Oh I am very well aware of how much American distrust the government ;-)
But I will actually challenge you a bit on the the idea that this is about the founders. The American constitution and the Norwegian constitution in its original form are not that radically different. Much of how government operated, elections were carried out etc was quite similar in Norway relative to the US 100 - 150 years ago.
One can probably say the same about many other countries but Norway is a useful comparison because it has the second oldest constitution in the world and it is thus useful to contrast with the US one.
So if the differences upon inception are not that big why are they quite big today? Because Norway like many other European countries simply don't have the same reverence for out founders.
The kind of debate that exist in the US with regards "What did the founders really mean" is completely non-existent in Norway. E.g. the way you start your argument for why things are the way in the US by invoking the ideas of the founders would not be the start of any argument in Norway about why our laws are the way they are.

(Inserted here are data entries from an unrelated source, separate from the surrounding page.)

(* ===== verification/Validate.v ===== *)
(** * Validate: which responses of the API are accepted

    Models [daemon/response/validate.go].  A response carries a digest of its body, the
    time until which it may be used and a signature of both.  The hash, base64, the keys
    and the verification of signatures are libraries: parameters. *)

From stdpp Require Import base option list strings pretty gmap.
From Stdlib Require Import ZArith Ascii Lia.
From S2P Require Import Prelude GoLib.
Set Warnings "-clear-no-such-hyp".

Open Scope Z_scope.
Open Scope go_scope.

(** [http.Header], by canonical names. *)
Definition Header : Type := gmap string (list string).
Definition header_Get (h : Header) (key : string) : string := default "" (h !! key ≫= head).

Definition PublicKey : Type := string.

(** [ssh_Verify key data format blob]: the error of [Verify]. *)
Class Signing (T : Type) : Type := {
  time_Unix : T -> Z * T;
  hex_sha256 : string -> string;
  base64_Decode : string -> result string;
  ssh_Verify : PublicKey -> string -> string -> string -> option error;
  pem_Decode : string -> option string;
  x509_ParsePKIXPublicKey : string -> result (option string);
  ssh_NewPublicKey : string -> result PublicKey;
  rsaKey1 : string
}.

Record NordValidator : Type := mkNordValidator { va_pubKeys : gmap string PublicKey }.
Inductive Validator : Type := NoopValidator | Nord (v : NordValidator).

Definition KeyAlgoRSASHA256 : string := "rsa-sha2-256".

(** [strings.Trim(s, c)] for one character. *)
Fixpoint trim_left (c : ascii) (s : string) : string :=
  match s with String a s' => if Ascii.eqb a c then trim_left c s' else s | EmptyString => EmptyString end.
Fixpoint trim_right (c : ascii) (s : string) : string :=
  match s with
  | EmptyString => EmptyString
  | String a s' => match trim_right c s' with
                   | EmptyString => if Ascii.eqb a c then EmptyString else String a EmptyString
                   | r => String a r
                   end
  end.
Definition strings_Trim (s : string) (c : ascii) : string := trim_right c (trim_left c s).

Definition quote : ascii := "034"%char.

Fixpoint parse_pairs (pairs : list string) (keyVal : gmap string string) : result (gmap string string) :=
  match pairs with
  | [] => Ok keyVal
  | kv :: pairs' =>
      match split_char "="%char kv with
      | [key; quotedVar] => parse_pairs pairs' (<[key := strings_Trim quotedVar quote]> keyVal)
      | _ => Err (Errorf "invalid key-value format")
      end
  end.

Definition parseKeyVal (str : string) : result (gmap string string) := parse_pairs (split_char ","%char str) ∅.

Definition getSignAlgoName (name : string) : string := if bool_decide (name = "rsa-sha256") then KeyAlgoRSASHA256 else "".

Section Validate.
Context {T : Type} `{Signing T}.

Definition parseRSAPublicKey (rawKey : string) : result string :=
  match pem_Decode rawKey with
  | None => Err (Errorf "public key was not defined correctly")
  | Some block =>
      match x509_ParsePKIXPublicKey block with
      | Err e => Err (Wrapf "parsing DER encoded public key: " e "")
      | Ok None => Err (Errorf "parsing RSA public key: %!w(<nil>)")
      | Ok (Some key) => Ok key
      end
  end.

Definition parseSSHPublicKey (rawKey : string) : result PublicKey :=
  match parseRSAPublicKey rawKey with
  | Err e => Err (Wrapf "parsing RSA pub key: " e "")
  | Ok rsaPub => match ssh_NewPublicKey rsaPub with
                 | Err e => Err (Wrapf "converting to SSH public key: " e "")
                 | Ok key => Ok key
                 end
  end.

Definition NewNordValidator : result NordValidator :=
  match parseSSHPublicKey rsaKey1 with
  | Err e => Err (Wrapf "parsing rsa-key-1: " e "")
  | Ok key => Ok (mkNordValidator {["rsa-key-1" := key]})
  end.

Definition getHashFunction (name : string) : option (string -> string) :=
  if bool_decide (name = "sha256") then Some hex_sha256 else None.

Definition is_2xx (code : Z) : bool := (200 <=? code) && (code <? 300).

(** The digest is that of the body; where the response is not a success, also that of
    nothing. *)
Definition digest_matches (hashFunc : string -> string) (code : Z) (xDigest body : string) : bool :=
  bool_decide (xDigest = hashFunc body) || (negb (is_2xx code) && bool_decide (xDigest = hashFunc "")).

Definition verify_signature (v : NordValidator) (keyID text xSignature : string) (signAlgoName : string) : result unit :=
  match va_pubKeys v !! keyID with
  | None => Err (Errorf ("pub key '" +:+ keyID +:+ "' is not known"))
  | Some publicKey =>
      match base64_Decode xSignature with
      | Err e => Err (Wrapf "base64 decoding error: " e "")
      | Ok signature => match ssh_Verify publicKey text signAlgoName signature with Some e => Err e | None => Ok tt end
      end
  end.

Definition NordValidator_Validate (v : NordValidator) (code : Z) (headers : Header) (body : string) : M T unit :=
  let xDigest := header_Get headers "X-Digest" in
  let xAuthorization := header_Get headers "X-Authorization" in
  let xAcceptBefore := header_Get headers "X-Accept-Before" in
  let xSignature := header_Get headers "X-Signature" in
  if bool_decide (xDigest = "") || bool_decide (xAuthorization = "") || bool_decide (xAcceptBefore = "") || bool_decide (xSignature = "")
  then throw (Errorf "some of X-Digest, X-Authorization headers are missing")
  else match parseKeyVal xAuthorization with
  | Err e => throw (Wrapf "parsing X-Authorization header: " e "")
  | Ok keyVal =>
      let algo := default "" (keyVal !! "algorithm") in
      match split_char "-"%char algo with
      | [_; name] =>
          match getHashFunction name with
          | None => throw (Errorf ("unknown hashing algorithm " +:+ name))
          | Some hashFunc =>
              let signAlgoName := getSignAlgoName algo in
              if bool_decide (signAlgoName = "") then throw (Errorf ("unknown signature algorithm name " +:+ algo))
              else if negb (digest_matches hashFunc code xDigest body)
              then throw (Errorf "X-Digest value does not match the checksum of response body")
              else match atoi xAcceptBefore with
              | None => throw (Errorf "parsing X-Accept-Before header")
              | Some acceptBeforeUnix => fun t =>
                  let '(now, t') := time_Unix t in
                  if acceptBeforeUnix <? now then (Err (Errorf "X-Accept-Before UNIX value is lower than current local time"), t')
                  else (verify_signature v (default "" (keyVal !! "key-id")) (xAcceptBefore +:+ xDigest) xSignature signAlgoName, t')
              end
          end
      | _ => throw (Errorf "invalid format of X-Authorization header")
      end
  end.

Definition Validate (validator : Validator) (code : Z) (headers : Header) (body : string) : M T unit :=
  match validator with NoopValidator => ret tt | Nord v => NordValidator_Validate v code headers body end.
End Validate.

(** ** What acceptance means *)

Section Accepted.
Context {T : Type} `{Signing T}.

(** The response is signed with a known key, in time, and has the digest it says. *)
Definition genuine (v : NordValidator) (now code : Z) (headers : Header) (body : string) : Prop :=
  let digest := header_Get headers "X-Digest" in
  let before := header_Get headers "X-Accept-Before" in
  exists keyVal until publicKey blob,
    digest <> "" /\ header_Get headers "X-Authorization" <> "" /\ before <> "" /\ header_Get headers "X-Signature" <> "" /\
    parseKeyVal (header_Get headers "X-Authorization") = Ok keyVal /\ keyVal !! "algorithm" = Some "rsa-sha256" /\
    (digest = hex_sha256 body \/ (is_2xx code = false /\ digest = hex_sha256 "")) /\
    atoi before = Some until /\ now <= until /\
    va_pubKeys v !! default "" (keyVal !! "key-id") = Some publicKey /\
    base64_Decode (header_Get headers "X-Signature") = Ok blob /\
    ssh_Verify publicKey (before +:+ digest) KeyAlgoRSASHA256 blob = None.

Lemma digest_matches_iff f code digest body :
  digest_matches f code digest body = true <-> (digest = f body \/ (is_2xx code = false /\ digest = f "")).
Proof. unfold digest_matches. rewrite orb_true_iff, andb_true_iff, negb_true_iff, !bool_decide_eq_true. done. Qed.

Lemma validate_iff v code headers body t :
  (NordValidator_Validate v code headers body t).1 = Ok tt <-> genuine v (time_Unix t).1 code headers body.
Proof.
  unfold NordValidator_Validate, genuine.
  set (digest := header_Get headers "X-Digest"). set (auth := header_Get headers "X-Authorization").
  set (before := header_Get headers "X-Accept-Before"). set (sig := header_Get headers "X-Signature").
  split.
  - destruct (_ || _) eqn:Hh; [done|]. rewrite !orb_false_iff, !bool_decide_eq_false in Hh. destruct Hh as [[[Hd Ha] Hb] Hs].
    destruct (parseKeyVal auth) as [keyVal|] eqn:Hkv; [|done].
    destruct (split_char "-"%char (default "" (keyVal !! "algorithm"))) as [|a [|name [|]]] eqn:Hal; try done.
    unfold getHashFunction, getSignAlgoName. case_bool_decide as Hn; [|done].
    destruct (decide (default "" (keyVal !! "algorithm") = "rsa-sha256")) as [Hk|Hk];
      [rewrite (bool_decide_eq_true_2 _ Hk)|by rewrite (bool_decide_eq_false_2 _ Hk)].
    change (bool_decide (KeyAlgoRSASHA256 = "")) with false. cbv iota.
    destruct (digest_matches _ _ _ _) eqn:Hm; [|done]. apply digest_matches_iff in Hm. cbn [negb].
    destruct (atoi before) as [until|] eqn:Hu; [|done]. destruct (time_Unix t) as [now t']. cbn [fst].
    destruct (Z.ltb_spec until now) as [Hl|Hl]; [done|]. unfold verify_signature.
    destruct (va_pubKeys v !! _) as [pk|] eqn:Hpk; [|done]. destruct (base64_Decode sig) as [blob|] eqn:Hblob; [|done].
    destruct (ssh_Verify _ _ _ _) eqn:Hv; [done|]. intros _. exists keyVal, until, pk, blob. split_and!; try done.
    destruct (keyVal !! "algorithm"); [|discriminate Hk]. by rewrite <- Hk.
  - intros (keyVal & until & pk & blob & Hd & Ha & Hb & Hs & Hkv & Hal & Hm & Hu & Hl & Hpk & Hblob & Hv).
    rewrite !bool_decide_false by done. cbn [orb]. rewrite Hkv. revert Hpk. generalize (default "" (keyVal !! "key-id")). intros keyID Hpk. rewrite Hal. cbn [default]. unfold id.
    change (split_char "-"%char "rsa-sha256") with ["rsa"; "sha256"]. cbv iota. unfold getHashFunction at 1. rewrite bool_decide_eq_true_2 by done.
    change (getSignAlgoName "rsa-sha256") with KeyAlgoRSASHA256. change (bool_decide (KeyAlgoRSASHA256 = "")) with false. cbv iota.
    rewrite (proj2 (digest_matches_iff _ _ _ _) Hm), Hu. cbn [negb]. destruct (time_Unix t) as [now t']. cbn [fst] in *.
    destruct (Z.ltb_spec until now) as [|_]; [lia|]. unfold verify_signature. by rewrite Hpk, Hblob, Hv.
Qed.

(** *** What the API issued *)

Context (v : NordValidator).

(** [Issued until body]: the API signed the body for use up to that time. *)
Context (Issued : Z -> string -> Prop).

(** The digest has a fixed length, and only the holder of the keys can sign: a verified
    text is a time and a digest that the API issued. *)
Class SigningLaws : Prop := {
  sha256_length x : String.length (hex_sha256 x) = 64%nat;
  signed_issued keyID publicKey text blob :
    va_pubKeys v !! keyID = Some publicKey -> ssh_Verify publicKey text KeyAlgoRSASHA256 blob = None ->
    exists until body, Issued until body /\ 0 <= until <= max_int64 /\ text = itoa until +:+ hex_sha256 body
}.

(** An accepted response of success carries the digest of a body that the API issued,
    for use up to a time that has not passed, although the signature covers the time and
    the digest without anything between them. *)
Lemma accepted_issued `{!SigningLaws} code headers body t
    (Hok : (NordValidator_Validate v code headers body t).1 = Ok tt) :
  exists until issued, Issued until issued /\ (time_Unix t).1 <= until /\
    (hex_sha256 body = hex_sha256 issued \/ (is_2xx code = false /\ hex_sha256 issued = hex_sha256 "")).
Proof.
  apply validate_iff in Hok as (keyVal & until & pk & blob & Hd & Ha & Hb & Hs & Hkv & Hal & Hm & Hu & Hl & Hpk & Hblob & Hv).
  destruct (signed_issued _ _ _ _ Hpk Hv) as (until' & issued & Hi & Hr & Ht).
  assert (Hlen : String.length (header_Get headers "X-Digest") = 64%nat)
    by (destruct Hm as [->|[_ ->]]; apply sha256_length).
  apply app_inj_length in Ht as [Hbefore Hdigest]; [|by rewrite Hlen, sha256_length].
  rewrite Hbefore, atoi_itoa in Hu by (unfold max_int64 in *; lia). injection Hu as ->.
  exists until, issued. split_and!; [done|done|]. rewrite <- Hdigest. destruct Hm as [Hm|[Hc Hm]]; [left|right]; by rewrite Hm.
Qed.
End Accepted.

If a law remains unchanged since Norway was founded, you can bet it is because successive government and voters have found it useful. It has been reaffirmed. But stuff only survives because people believe in them. That the founders once believed something carries significantly less weight.

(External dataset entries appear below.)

(* ===== verification/MeshClient.v ===== *)
(** * MeshClient: the meshnet part of the API

    Models [core/mesh.go], [core/mesh/json.go] and [meshnet/registry/registry.go]: the
    requests of the meshnet, their data, and the registry that tells when this machine
    was removed.  Identifiers are texts; the text of JSON is a parameter. *)

From stdpp Require Import base option list strings pretty gmap.
From Stdlib Require Import ZArith Ascii Lia.
From S2P Require Import Prelude GoLib Api Mesh Networker MeshnetServer Auth Validate Client.
Set Warnings "-clear-no-such-hyp".

Open Scope Z_scope.
Open Scope go_scope.

(** ** URLs *)

Definition urlMeshRegister : string := "/v1/meshnet/machines".
Definition urlMeshMachines : string := "/v1/meshnet/machines/%s".
Definition urlMeshMachinesPeers : string := "/v1/meshnet/machines/%s/peers/%s".
Definition urlMeshMap : string := urlMeshMachines +:+ "/map".
Definition urlMeshPeers : string := urlMeshMachines +:+ "/peers".
Definition urlMeshUnpair : string := urlMeshMachines +:+ "/peers/%s".
Definition urlInvitationSend : string := urlMeshMachines +:+ "/invitations".
Definition urlSentInvitationsList : string := urlInvitationSend +:+ "/sent".
Definition urlReceivedInvitationsList : string := urlInvitationSend +:+ "/received".
Definition urlAcceptInvitation : string := urlInvitationSend +:+ "/%s/accept".
Definition urlRejectInvitation : string := urlInvitationSend +:+ "/%s/reject".
Definition urlRevokeInvitation : string := urlInvitationSend +:+ "/%s".
Definition urlNotifyFileTransfer : string := urlMeshMachines +:+ "/notifications/file-transfer".

Definition ErrPublicKeyNotProvided : string := "public key not provided".
Definition ErrPeerOSNotProvided : string := "os not provided".

(** ** Data *)

Record MachineCreateRequest : Type := mkMachineCreateRequest {
  mq_PublicKey : string; mq_HardwareID : string; mq_OS : string; mq_Distro : string;
  mq_Endpoints : list string; mq_SupportsRouting : bool }.
Record MachineCreateResponse : Type := mkMachineCreateResponse {
  mc_Identifier : string; mc_PublicKey : string; mc_Hostname : string; mc_OS : string; mc_Distro : string;
  mc_Endpoints : list string; mc_Addresses : list Addr; mc_SupportsRouting : bool; mc_Nickname : string }.
Record MachinePeerResponse : Type := mkMachinePeerResponse {
  mr_ID : string; mr_PublicKey : string; mr_Hostname : string; mr_OS : string; mr_Distro : string;
  mr_Endpoints : list string; mr_Addresses : list Addr; mr_IsLocal : bool; mr_Email : string;
  mr_DoesPeerAllowRouting : bool; mr_DoesPeerAllowInbound : bool; mr_DoesPeerAllowLocalNetwork : bool;
  mr_DoesPeerSupportRouting : bool; mr_DoesPeerAllowFileshare : bool;
  mr_DoIAllowInbound : bool; mr_DoIAllowRouting : bool; mr_DoIAllowLocalNetwork : bool; mr_DoIAllowFileshare : bool;
  mr_AlwaysAcceptFiles : bool; mr_Nickname : string }.

Definition Hosts : Type := gmap string Addr.

(** The value of [dns.hosts] is the text that is given to [Hosts.UnmarshalJSON]. *)
Record MachineMapResponse : Type := mkMachineMapResponse {
  mp_ID : string; mp_PublicKey : string; mp_Hostname : string; mp_OS : string; mp_Distro : string;
  mp_Endpoints : list string; mp_Addresses : list Addr; mp_SupportsRouting : bool; mp_hosts : option string;
  mp_Peers : list MachinePeerResponse; mp_Nickname : string }.

Record AcceptInvitationRequest : Type := mkAcceptInvitationRequest {
  ai_AllowInbound : bool; ai_AllowRouting : bool; ai_AllowLocalNetwork : bool; ai_AllowFileshare : bool }.
Record SendInvitationRequest : Type := mkSendInvitationRequest {
  si_Email : string; si_AllowInbound : bool; si_AllowRouting : bool; si_AllowLocalNetwork : bool; si_AllowFileshare : bool }.
Record NotificationNewTransactionRequest : Type := mkNotificationNewTransactionRequest {
  nt_ReceiverMachineIdentifier : string; nt_FileName : string; nt_FileCount : Z; nt_TransferID : string }.

(** The addresses of the hosts. *)
Fixpoint parse_hosts (unparsed : list (string * string)) (h : Hosts) : result Hosts :=
  match unparsed with
  | [] => Ok h
  | (name, addr) :: unparsed' =>
      match ParseAddr addr with None => Err (Errorf ("ParseAddr(" +:+ addr +:+ ")")) | Some ip => parse_hosts unparsed' (<[name := ip]> h) end
  end.

(** The receiver is a copy of the map: the new map does not reach the caller, which
    keeps the one it has.  Gives what the caller has then. *)
Definition Hosts_UnmarshalJSON `{JsonIn (list (string * string))} (h : Hosts) (b : string) : result Hosts :=
  match json_Unmarshal b with
  | Err e => Err e
  | Ok unparsed => match parse_hosts unparsed ∅ with Err e => Err e | Ok _ => Ok h end
  end.

(** The hosts and the text of the map beside [MachineMap]. *)
Record MapResult : Type := mkMapResult { mt_Map : MachineMap; mt_Hosts : Hosts; mt_Raw : string }.

Definition first_address (addresses : list Addr) : Addr := default AddrInvalid (head addresses).

Definition peersResponseToMachinePeers (rawPeers : list MachinePeerResponse) : list MachinePeer :=
  map (fun p => mkMachinePeer (mr_ID p) (mr_Hostname p) (mkOS (mr_OS p) (mr_Distro p)) (mr_PublicKey p) (mr_Endpoints p)
    (first_address (mr_Addresses p)) (mr_Email p) (mr_IsLocal p) (mr_DoesPeerAllowRouting p) (mr_DoesPeerAllowInbound p)
    (mr_DoesPeerAllowLocalNetwork p) (mr_DoesPeerAllowFileshare p) (mr_DoesPeerSupportRouting p) (mr_DoIAllowInbound p)
    (mr_DoIAllowRouting p) (mr_DoIAllowLocalNetwork p) (mr_DoIAllowFileshare p) (mr_AlwaysAcceptFiles p) (mr_Nickname p)) rawPeers.

Definition peersResponseToLocalPeers (rawPeers : list MachinePeerResponse) : list Machine :=
  map (fun p => mkMachine (mr_ID p) "" (mr_Hostname p) (mkOS (mr_OS p) (mr_Distro p)) (mr_PublicKey p) (mr_Endpoints p)
    (first_address (mr_Addresses p)) false (mr_Nickname p)) rawPeers.

(** ** Requests *)

Section Mesh.
Context {T : Type} `{Http T} `{Signing T} `{JsonIn apiError}.
Context (api : DefaultAPI).

(** What every call does with the response: the error a second time, then the body. *)
Definition mesh_request (path method data token : string) : M T Response :=
  let! resp := request api path method data token in
  match error_of (mkRequest method (da_baseURL api +:+ path) [] "") resp with Some e => throw e | None => ret resp end.

Definition mesh_read {A} `{JsonIn A} (resp : Response) : M T (string * A) :=
  let! body := of_result (rs_Body resp) in
  let! raw := of_result (json_Unmarshal body) in ret (body, raw).

Definition mesh_send (path method data token : string) : M T unit := let! _ := mesh_request path method data token in ret tt.

Definition Register `{JsonOut MachineCreateRequest} `{JsonIn MachineCreateResponse} (token : string) (peer : Machine) : M T Machine :=
  if bool_decide (m_PublicKey peer = "") then throw (Sentinel ErrPublicKeyNotProvided)
  else if bool_decide (os_Name (m_OS peer) = "") || bool_decide (os_Distro (m_OS peer) = "") then throw (Sentinel ErrPeerOSNotProvided)
  else
    let! data := of_result (json_Marshal (mkMachineCreateRequest (m_PublicKey peer) (m_HardwareID peer) (os_Name (m_OS peer))
      (os_Distro (m_OS peer)) (m_Endpoints peer) (m_SupportsRouting peer))) in
    let! resp := mesh_request urlMeshRegister MethodPost data token in
    let! r := mesh_read resp in
    let raw : MachineCreateResponse := r.2 in
    match mc_Addresses raw with
    | [] => throw (Errorf "invalid response")
    | addr :: _ => ret (mkMachine (mc_Identifier raw) "" (mc_Hostname raw) (m_OS peer) (m_PublicKey peer) (mc_Endpoints raw) addr
                      (mc_SupportsRouting raw) (mc_Nickname raw))
    end.

Definition Update `{JsonOut MachineUpdateRequest} (token id : string) (info : MachineUpdateRequest) : M T unit :=
  let! data := of_result (json_Marshal info) in mesh_send (sprintf urlMeshMachines [id]) MethodPatch data token.

Definition Configure `{JsonOut PeerUpdateRequest} (token id peerID : string) (peerUpdateInfo : PeerUpdateRequest) : M T unit :=
  let! data := of_result (json_Marshal peerUpdateInfo) in mesh_send (sprintf urlMeshMachinesPeers [id; peerID]) MethodPatch data token.

Definition Unregister (token self : string) : M T unit := mesh_send (sprintf urlMeshMachines [self]) MethodDelete "" token.

(** The path is the format itself. *)
Definition Local `{JsonIn (list MachinePeerResponse)} (token : string) : M T (list Machine) :=
  let! resp := mesh_request urlMeshMachines MethodGet "" token in
  let! r := mesh_read resp in ret (peersResponseToLocalPeers r.2).

Definition Map `{JsonIn MachineMapResponse} `{JsonIn (list (string * string))} (token self : string) : M T MapResult :=
  let! resp := mesh_request (sprintf urlMeshMap [self]) MethodGet "" token in
  let! r := mesh_read resp in
  let raw : MachineMapResponse := r.2 in
  let! hosts := of_result (match mp_hosts raw with None => Ok ∅ | Some text => Hosts_UnmarshalJSON ∅ text end) in
  ret (mkMapResult
    (mkMachineMap (mkMachine (mp_ID raw) "" (mp_Hostname raw) (mkOS "" "") (mp_PublicKey raw) (mp_Endpoints raw)
                     (first_address (mp_Addresses raw)) (mp_SupportsRouting raw) (mp_Nickname raw))
                  (peersResponseToMachinePeers (mp_Peers raw)))
    hosts r.1).

Definition List_ `{JsonIn (list MachinePeerResponse)} (token self : string) : M T (list MachinePeer) :=
  let! resp := mesh_request (sprintf urlMeshPeers [self]) MethodGet "" token in
  let! r := mesh_read resp in ret (peersResponseToMachinePeers r.2).

Definition Unpair (token self peer : string) : M T unit := mesh_send (sprintf urlMeshUnpair [self; peer]) MethodDelete "" token.

Definition Invite `{JsonOut SendInvitationRequest} (token self email : string)
    (doIAllowInbound doIAllowRouting doIAllowLocalNetwork doIAllowFileshare : bool) : M T unit :=
  let! data := of_result (json_Marshal (mkSendInvitationRequest email doIAllowInbound doIAllowRouting doIAllowLocalNetwork doIAllowFileshare)) in
  mesh_send (sprintf urlInvitationSend [self]) MethodPost data token.

Definition Received `{JsonIn (list Invitation)} (token self : string) : M T (list Invitation) :=
  let! resp := mesh_request (sprintf urlReceivedInvitationsList [self]) MethodGet "" token in
  let! r := mesh_read resp in ret r.2.

Definition Sent `{JsonIn (list Invitation)} (token self : string) : M T (list Invitation) :=
  let! resp := mesh_request (sprintf urlSentInvitationsList [self]) MethodGet "" token in
  let! r := mesh_read resp in ret r.2.

Definition Accept `{JsonOut AcceptInvitationRequest} (token self invitation : string)
    (doIAllowInbound doIAllowRouting doIAllowLocalNetwork doIAllowFileshare : bool) : M T unit :=
  let! data := of_result (json_Marshal (mkAcceptInvitationRequest doIAllowInbound doIAllowRouting doIAllowLocalNetwork doIAllowFileshare)) in
  mesh_send (sprintf urlAcceptInvitation [self; invitation]) MethodPost data token.

Definition Reject (token self invitation : string) : M T unit :=
  mesh_send (sprintf urlRejectInvitation [self; invitation]) MethodPost "" token.
Definition Revoke (token self invitation : string) : M T unit :=
  mesh_send (sprintf urlRevokeInvitation [self; invitation]) MethodDelete "" token.

(** The error of the request is returned before it is compared. *)
Definition NotifyNewTransfer `{JsonOut NotificationNewTransactionRequest} (token self peer fileName : string) (fileCount : Z)
    (transferID : string) : M T unit :=
  let! data := wrapped "marshaling request: "
    (of_result (json_Marshal (mkNotificationNewTransactionRequest peer fileName fileCount transferID))) "" in
  let! r := attempt (request api (sprintf urlNotifyFileTransfer [self]) MethodPost data token) in
  match r with
  | Err e => throw e
  | Ok resp =>
      match error_of (mkRequest MethodPost (da_baseURL api +:+ sprintf urlNotifyFileTransfer [self]) [] "") resp with
      | Some e => throw e
      | None => ret tt
      end
  end.
End Mesh.

(** ** The registry *)

(** How often it was published that this machine was removed. *)
Record Registry (T : Type) : Type := mkRegistry { rg_inner : T; rg_selfRemoved : nat }.
Arguments mkRegistry {T} _ _.
Arguments rg_inner {T} _.
Arguments rg_selfRemoved {T} _.
#[export] Instance eta_Registry T : EtaExpand (Registry T) := fun r => mkRegistry (rg_inner r) (rg_selfRemoved r).

Section Registry.
Context {T : Type}.
Abbreviation G := (M (Registry T)).

Definition rg_call {X} (m : M T X) : G X := zoom rg_inner (fun t r => r <| rg_inner := t |>) m.
Definition notifySelfRemoved : G unit := modify (fun r => r <| rg_selfRemoved := S (rg_selfRemoved r) |>).

(** [List] and [Map] of the registry. *)
Definition watch {X} (m : M T X) : G X :=
  let! r := attempt (rg_call m) in
  match r with
  | Ok resp => ret resp
  | Err e => when (str_contains (error_text e) "Machine not found") notifySelfRemoved ;; throw e
  end.
End Registry.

I think that is the key difference. I am not by any stretch of the imagination the first to point out that the US constitution and system of government is getting really old and many would say outdated. Too many seem to treat the constitution as holy scripture despite the fact that one of key founders argued strongly against the constitution being treated that way.
I suspect the US is a bit of a victim of its own success. The fact that the US has worked out quite well has gotten people into thinking that the constitution is far more perfect than it actually is.
Thus the US constitution and legal thinking in the US is stuck in what was the dominant ideology when the US was founded: A classic liberal ideology. Europe saw far more profound changes to thought about government through strife and revolutions through the 1800s and early 1900s. It is from here the ideas of government as protector of rights come. These concepts did not exist anywhere when the US constitution was written. The dominant ideology within Europe as well as the US was that government was mainly an obstacle to the pursuit of happiness.
A large powerful class of capitalists had still not emerged and changed society profoundly. It is easy to forget that the US constitution was not really built for a capitalist society. It was built on the assumption that more of a country of shopkeepers and farmers rather than workers and factory owners.